Records supplied:
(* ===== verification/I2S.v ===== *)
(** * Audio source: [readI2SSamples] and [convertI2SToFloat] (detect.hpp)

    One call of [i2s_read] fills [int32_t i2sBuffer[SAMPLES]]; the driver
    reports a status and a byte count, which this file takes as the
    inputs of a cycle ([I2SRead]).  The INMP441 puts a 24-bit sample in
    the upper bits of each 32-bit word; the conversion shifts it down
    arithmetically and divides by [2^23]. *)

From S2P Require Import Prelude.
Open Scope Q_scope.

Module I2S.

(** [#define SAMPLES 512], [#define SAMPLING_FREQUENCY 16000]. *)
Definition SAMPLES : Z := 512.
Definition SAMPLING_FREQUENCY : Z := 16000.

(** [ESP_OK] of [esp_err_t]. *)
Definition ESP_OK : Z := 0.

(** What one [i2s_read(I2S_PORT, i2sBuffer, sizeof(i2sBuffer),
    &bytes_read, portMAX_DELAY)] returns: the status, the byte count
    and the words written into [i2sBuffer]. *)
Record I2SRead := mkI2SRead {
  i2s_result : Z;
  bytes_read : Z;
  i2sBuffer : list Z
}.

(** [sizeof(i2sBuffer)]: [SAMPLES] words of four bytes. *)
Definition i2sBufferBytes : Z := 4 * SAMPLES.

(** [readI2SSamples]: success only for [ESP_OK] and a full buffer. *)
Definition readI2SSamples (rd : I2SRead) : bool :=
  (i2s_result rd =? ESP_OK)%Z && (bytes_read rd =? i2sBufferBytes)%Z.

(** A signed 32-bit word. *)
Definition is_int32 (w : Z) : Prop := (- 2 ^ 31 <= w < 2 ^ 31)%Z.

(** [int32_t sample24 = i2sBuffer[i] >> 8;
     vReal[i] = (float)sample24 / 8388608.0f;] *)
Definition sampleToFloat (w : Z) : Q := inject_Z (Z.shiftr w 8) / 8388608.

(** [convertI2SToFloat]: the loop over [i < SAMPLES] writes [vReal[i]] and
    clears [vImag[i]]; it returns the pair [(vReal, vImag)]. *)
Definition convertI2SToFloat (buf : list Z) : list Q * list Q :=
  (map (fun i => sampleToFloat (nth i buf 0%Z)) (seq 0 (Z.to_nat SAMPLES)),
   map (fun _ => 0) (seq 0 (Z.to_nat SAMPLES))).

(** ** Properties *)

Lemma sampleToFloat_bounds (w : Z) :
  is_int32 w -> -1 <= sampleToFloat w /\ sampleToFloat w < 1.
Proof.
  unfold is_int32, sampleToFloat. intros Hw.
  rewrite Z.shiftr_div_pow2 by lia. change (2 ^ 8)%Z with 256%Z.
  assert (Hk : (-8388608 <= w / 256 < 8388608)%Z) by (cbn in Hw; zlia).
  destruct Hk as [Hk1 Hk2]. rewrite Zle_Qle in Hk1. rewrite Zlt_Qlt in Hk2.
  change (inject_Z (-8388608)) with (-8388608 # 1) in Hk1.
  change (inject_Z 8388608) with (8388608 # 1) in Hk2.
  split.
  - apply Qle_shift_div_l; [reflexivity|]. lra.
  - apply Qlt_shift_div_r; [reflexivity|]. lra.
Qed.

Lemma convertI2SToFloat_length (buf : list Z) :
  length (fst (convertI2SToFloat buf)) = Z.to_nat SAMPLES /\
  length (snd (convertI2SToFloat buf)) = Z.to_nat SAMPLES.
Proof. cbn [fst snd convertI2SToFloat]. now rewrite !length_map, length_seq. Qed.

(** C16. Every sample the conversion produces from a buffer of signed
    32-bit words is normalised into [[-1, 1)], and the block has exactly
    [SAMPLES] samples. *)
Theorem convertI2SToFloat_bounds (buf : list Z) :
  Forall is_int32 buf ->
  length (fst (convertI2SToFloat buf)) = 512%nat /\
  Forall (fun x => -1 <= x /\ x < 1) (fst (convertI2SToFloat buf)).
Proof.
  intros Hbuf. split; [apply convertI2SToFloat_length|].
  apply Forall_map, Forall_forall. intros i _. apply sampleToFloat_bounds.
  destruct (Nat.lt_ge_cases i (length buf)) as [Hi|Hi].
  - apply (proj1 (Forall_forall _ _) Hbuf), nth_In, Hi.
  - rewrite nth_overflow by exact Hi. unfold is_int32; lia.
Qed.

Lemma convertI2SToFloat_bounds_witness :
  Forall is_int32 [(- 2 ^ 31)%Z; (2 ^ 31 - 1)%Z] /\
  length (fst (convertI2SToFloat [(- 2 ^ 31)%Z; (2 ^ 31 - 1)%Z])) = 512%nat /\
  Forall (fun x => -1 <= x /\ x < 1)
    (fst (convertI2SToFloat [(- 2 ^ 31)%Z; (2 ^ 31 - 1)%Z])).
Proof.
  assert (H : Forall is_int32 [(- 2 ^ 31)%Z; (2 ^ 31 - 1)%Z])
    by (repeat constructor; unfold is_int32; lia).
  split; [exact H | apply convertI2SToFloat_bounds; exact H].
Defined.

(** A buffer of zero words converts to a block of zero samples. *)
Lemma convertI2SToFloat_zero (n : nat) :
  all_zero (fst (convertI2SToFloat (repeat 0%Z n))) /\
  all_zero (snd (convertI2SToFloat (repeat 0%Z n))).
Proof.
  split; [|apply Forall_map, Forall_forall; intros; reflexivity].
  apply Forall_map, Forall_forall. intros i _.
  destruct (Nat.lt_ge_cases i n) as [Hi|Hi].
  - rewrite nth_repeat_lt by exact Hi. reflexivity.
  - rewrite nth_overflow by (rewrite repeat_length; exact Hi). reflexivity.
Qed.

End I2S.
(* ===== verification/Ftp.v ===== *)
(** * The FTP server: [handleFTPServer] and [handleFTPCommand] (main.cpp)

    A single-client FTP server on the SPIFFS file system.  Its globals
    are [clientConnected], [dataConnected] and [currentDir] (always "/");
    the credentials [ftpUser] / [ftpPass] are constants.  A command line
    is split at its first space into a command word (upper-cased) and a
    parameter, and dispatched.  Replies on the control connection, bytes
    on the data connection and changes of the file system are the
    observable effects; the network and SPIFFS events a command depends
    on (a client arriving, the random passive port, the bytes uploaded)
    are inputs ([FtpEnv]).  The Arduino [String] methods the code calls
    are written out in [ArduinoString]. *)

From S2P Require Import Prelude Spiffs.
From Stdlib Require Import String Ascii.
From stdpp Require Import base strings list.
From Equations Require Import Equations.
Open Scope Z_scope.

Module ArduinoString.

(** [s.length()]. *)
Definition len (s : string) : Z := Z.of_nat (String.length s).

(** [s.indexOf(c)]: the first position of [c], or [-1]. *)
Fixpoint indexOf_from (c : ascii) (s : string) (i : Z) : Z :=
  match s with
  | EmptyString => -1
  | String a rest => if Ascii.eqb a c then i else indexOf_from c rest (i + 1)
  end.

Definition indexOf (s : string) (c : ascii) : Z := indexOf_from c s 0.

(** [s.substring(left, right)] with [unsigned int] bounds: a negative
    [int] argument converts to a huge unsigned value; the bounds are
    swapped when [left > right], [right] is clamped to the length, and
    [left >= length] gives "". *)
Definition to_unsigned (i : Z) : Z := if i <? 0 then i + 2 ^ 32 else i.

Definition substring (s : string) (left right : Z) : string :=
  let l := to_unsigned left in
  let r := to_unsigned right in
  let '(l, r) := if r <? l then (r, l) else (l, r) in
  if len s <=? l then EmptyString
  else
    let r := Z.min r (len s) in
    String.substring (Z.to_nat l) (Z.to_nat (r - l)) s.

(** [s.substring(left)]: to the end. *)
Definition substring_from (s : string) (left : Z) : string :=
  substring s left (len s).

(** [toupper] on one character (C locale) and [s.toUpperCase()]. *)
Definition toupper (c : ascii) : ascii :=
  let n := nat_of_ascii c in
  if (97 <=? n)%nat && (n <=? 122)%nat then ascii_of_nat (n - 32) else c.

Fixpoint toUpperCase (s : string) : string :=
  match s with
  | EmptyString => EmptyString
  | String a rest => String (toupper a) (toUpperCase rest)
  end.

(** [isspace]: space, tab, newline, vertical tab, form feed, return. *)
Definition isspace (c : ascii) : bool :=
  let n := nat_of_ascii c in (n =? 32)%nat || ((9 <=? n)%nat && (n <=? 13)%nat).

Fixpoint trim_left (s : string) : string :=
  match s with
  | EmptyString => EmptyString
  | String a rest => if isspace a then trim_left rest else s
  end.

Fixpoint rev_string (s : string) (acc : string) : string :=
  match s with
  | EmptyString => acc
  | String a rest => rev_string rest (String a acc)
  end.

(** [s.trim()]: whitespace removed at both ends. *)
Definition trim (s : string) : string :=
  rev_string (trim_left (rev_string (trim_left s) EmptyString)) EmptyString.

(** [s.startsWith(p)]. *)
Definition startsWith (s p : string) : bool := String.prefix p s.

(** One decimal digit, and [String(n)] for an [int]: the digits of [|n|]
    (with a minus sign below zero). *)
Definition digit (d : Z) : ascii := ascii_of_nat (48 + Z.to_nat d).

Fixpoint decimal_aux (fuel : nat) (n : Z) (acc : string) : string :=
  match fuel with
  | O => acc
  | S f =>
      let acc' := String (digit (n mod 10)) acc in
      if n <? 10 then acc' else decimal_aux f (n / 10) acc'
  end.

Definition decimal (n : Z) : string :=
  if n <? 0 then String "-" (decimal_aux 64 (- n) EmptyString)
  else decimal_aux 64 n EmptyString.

Problem description: Repeat the entries above verbatim, but only from the line that has "destruct Hk as" down to the line that has "destruct (Nat.lt_ge_cases i (length", inclusive.

Result for this exercise:
  destruct Hk as [Hk1 Hk2]. rewrite Zle_Qle in Hk1. rewrite Zlt_Qlt in Hk2.
  change (inject_Z (-8388608)) with (-8388608 # 1) in Hk1.
  change (inject_Z 8388608) with (8388608 # 1) in Hk2.
  split.
  - apply Qle_shift_div_l; [reflexivity|]. lra.
  - apply Qlt_shift_div_r; [reflexivity|]. lra.
Qed.

Lemma convertI2SToFloat_length (buf : list Z) :
  length (fst (convertI2SToFloat buf)) = Z.to_nat SAMPLES /\
  length (snd (convertI2SToFloat buf)) = Z.to_nat SAMPLES.
Proof. cbn [fst snd convertI2SToFloat]. now rewrite !length_map, length_seq. Qed.

(** C16. Every sample the conversion produces from a buffer of signed
    32-bit words is normalised into [[-1, 1)], and the block has exactly
    [SAMPLES] samples. *)
Theorem convertI2SToFloat_bounds (buf : list Z) :
  Forall is_int32 buf ->
  length (fst (convertI2SToFloat buf)) = 512%nat /\
  Forall (fun x => -1 <= x /\ x < 1) (fst (convertI2SToFloat buf)).
Proof.
  intros Hbuf. split; [apply convertI2SToFloat_length|].
  apply Forall_map, Forall_forall. intros i _. apply sampleToFloat_bounds.
  destruct (Nat.lt_ge_cases i (length buf)) as [Hi|Hi].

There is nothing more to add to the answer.